## DATASET EXTRACT
_ _ _ _
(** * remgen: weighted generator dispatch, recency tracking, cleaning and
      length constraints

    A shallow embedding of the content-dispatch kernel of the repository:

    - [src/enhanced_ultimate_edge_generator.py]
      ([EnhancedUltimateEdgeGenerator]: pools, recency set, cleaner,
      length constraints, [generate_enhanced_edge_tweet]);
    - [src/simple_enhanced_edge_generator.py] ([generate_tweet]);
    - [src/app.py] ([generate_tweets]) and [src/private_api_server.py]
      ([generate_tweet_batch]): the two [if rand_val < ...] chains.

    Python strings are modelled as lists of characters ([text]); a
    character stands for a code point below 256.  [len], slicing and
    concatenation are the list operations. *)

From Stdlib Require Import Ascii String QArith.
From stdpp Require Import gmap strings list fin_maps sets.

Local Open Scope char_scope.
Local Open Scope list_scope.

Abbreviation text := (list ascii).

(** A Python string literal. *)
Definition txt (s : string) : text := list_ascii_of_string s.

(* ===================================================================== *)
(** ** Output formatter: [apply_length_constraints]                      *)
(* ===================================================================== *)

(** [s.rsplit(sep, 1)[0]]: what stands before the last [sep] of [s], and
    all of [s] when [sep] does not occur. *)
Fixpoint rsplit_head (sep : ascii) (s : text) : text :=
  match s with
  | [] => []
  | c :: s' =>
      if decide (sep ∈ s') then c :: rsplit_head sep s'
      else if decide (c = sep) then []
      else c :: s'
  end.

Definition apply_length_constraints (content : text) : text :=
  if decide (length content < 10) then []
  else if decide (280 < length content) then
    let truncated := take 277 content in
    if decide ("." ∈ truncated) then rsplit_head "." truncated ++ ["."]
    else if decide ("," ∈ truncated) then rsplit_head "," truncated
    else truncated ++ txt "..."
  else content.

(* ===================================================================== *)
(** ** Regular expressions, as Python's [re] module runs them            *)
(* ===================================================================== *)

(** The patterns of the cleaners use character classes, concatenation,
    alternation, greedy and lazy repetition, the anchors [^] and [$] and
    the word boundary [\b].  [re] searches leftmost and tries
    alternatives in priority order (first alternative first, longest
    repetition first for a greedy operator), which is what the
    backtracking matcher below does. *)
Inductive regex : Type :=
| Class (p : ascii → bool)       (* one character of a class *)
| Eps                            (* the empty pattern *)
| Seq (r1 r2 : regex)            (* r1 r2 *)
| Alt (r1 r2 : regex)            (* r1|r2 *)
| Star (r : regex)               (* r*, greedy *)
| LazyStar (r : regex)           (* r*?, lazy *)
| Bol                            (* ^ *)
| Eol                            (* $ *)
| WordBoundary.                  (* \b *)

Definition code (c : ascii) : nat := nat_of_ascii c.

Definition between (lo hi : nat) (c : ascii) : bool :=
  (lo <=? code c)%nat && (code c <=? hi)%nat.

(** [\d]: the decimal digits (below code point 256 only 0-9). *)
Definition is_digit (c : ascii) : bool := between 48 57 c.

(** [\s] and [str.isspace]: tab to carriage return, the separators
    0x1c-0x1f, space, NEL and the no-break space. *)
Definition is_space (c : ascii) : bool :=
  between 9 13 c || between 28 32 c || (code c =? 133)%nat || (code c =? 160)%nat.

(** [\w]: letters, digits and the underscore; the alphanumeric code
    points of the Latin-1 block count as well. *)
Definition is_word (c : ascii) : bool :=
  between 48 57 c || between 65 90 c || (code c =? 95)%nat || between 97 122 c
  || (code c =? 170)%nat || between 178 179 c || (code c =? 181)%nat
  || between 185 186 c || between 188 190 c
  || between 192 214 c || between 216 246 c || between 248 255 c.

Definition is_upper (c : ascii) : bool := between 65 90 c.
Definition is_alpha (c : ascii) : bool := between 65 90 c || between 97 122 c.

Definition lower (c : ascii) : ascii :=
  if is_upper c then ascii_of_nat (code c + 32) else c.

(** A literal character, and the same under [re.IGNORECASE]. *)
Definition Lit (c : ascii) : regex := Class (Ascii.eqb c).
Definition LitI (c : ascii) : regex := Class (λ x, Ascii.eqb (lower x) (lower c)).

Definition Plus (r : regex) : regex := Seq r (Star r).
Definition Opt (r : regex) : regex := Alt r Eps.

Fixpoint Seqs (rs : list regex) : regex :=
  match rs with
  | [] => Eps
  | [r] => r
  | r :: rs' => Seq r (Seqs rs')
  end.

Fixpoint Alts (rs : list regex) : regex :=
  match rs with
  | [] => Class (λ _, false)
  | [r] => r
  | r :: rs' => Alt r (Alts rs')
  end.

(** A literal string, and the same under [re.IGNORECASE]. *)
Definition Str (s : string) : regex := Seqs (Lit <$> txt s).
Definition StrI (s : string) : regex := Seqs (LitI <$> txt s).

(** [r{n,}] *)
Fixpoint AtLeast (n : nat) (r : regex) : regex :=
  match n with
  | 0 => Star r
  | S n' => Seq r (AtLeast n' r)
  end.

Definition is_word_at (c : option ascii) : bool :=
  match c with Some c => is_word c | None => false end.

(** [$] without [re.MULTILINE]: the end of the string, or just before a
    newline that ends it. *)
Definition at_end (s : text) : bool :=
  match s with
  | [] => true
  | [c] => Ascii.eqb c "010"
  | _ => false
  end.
_ _ _ _
## PROBLEM DETAILS
One stretch of the lines above is wanted, from the line that contains "r (Alts rs')" through the line that contains "match c with". Output it exactly.

## EXERCISE RESULT
  | r :: rs' => Alt r (Alts rs')
  end.

(** A literal string, and the same under [re.IGNORECASE]. *)
Definition Str (s : string) : regex := Seqs (Lit <$> txt s).
Definition StrI (s : string) : regex := Seqs (LitI <$> txt s).

(** [r{n,}] *)
Fixpoint AtLeast (n : nat) (r : regex) : regex :=
  match n with
  | 0 => Star r
  | S n' => Seq r (AtLeast n' r)
  end.

Definition is_word_at (c : option ascii) : bool :=
  match c with Some c => is_word c | None => false end.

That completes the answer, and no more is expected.